Work to complete
Please return all lines from the records below that include the string "exact".

The data
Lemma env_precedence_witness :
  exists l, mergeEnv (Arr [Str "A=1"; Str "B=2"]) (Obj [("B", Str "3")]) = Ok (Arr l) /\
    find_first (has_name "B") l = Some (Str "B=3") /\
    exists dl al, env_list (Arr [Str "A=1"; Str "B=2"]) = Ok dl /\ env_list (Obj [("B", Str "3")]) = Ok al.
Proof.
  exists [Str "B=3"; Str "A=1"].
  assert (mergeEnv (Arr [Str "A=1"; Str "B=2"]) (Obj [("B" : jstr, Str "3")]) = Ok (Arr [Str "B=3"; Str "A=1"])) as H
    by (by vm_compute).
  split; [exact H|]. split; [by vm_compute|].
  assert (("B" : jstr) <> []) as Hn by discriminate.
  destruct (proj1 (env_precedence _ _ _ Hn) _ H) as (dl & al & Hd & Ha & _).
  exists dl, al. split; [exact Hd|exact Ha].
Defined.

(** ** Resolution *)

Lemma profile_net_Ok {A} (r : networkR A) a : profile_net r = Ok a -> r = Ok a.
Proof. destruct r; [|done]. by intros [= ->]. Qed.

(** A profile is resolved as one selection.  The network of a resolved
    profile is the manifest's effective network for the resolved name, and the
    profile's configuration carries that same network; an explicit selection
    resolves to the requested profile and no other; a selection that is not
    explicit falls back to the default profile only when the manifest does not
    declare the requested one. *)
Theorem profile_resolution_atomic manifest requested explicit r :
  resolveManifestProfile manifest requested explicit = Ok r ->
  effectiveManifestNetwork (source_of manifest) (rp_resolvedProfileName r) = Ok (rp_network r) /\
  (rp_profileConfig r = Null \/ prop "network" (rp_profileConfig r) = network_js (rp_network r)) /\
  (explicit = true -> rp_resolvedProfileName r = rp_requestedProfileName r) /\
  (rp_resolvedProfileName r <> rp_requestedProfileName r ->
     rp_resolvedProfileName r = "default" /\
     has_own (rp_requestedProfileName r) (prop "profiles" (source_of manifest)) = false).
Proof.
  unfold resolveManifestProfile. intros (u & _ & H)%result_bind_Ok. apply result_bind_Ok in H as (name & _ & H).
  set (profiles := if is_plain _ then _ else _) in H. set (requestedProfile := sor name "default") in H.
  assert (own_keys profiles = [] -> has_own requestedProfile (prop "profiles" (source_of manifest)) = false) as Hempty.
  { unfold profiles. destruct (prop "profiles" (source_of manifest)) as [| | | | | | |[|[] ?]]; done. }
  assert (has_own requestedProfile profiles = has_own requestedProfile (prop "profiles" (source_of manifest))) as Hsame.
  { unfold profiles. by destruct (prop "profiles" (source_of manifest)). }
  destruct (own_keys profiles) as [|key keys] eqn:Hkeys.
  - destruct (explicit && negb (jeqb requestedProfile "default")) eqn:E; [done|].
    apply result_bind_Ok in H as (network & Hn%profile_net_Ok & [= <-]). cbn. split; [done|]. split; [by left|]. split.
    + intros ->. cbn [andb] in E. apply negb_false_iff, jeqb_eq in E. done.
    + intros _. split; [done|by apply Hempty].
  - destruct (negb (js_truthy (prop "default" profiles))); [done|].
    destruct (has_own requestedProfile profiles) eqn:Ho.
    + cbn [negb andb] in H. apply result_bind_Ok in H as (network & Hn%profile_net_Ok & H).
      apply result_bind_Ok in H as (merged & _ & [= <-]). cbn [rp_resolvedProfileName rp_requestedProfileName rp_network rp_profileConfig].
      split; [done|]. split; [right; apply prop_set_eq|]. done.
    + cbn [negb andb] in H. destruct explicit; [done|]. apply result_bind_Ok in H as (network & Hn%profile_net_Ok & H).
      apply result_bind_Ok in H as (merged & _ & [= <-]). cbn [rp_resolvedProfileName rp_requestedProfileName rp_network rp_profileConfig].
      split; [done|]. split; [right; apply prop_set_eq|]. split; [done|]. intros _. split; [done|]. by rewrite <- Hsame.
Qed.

Answer to this exercise
  split; [exact H|]. split; [by vm_compute|].
  exists dl, al. split; [exact Hd|exact Ha].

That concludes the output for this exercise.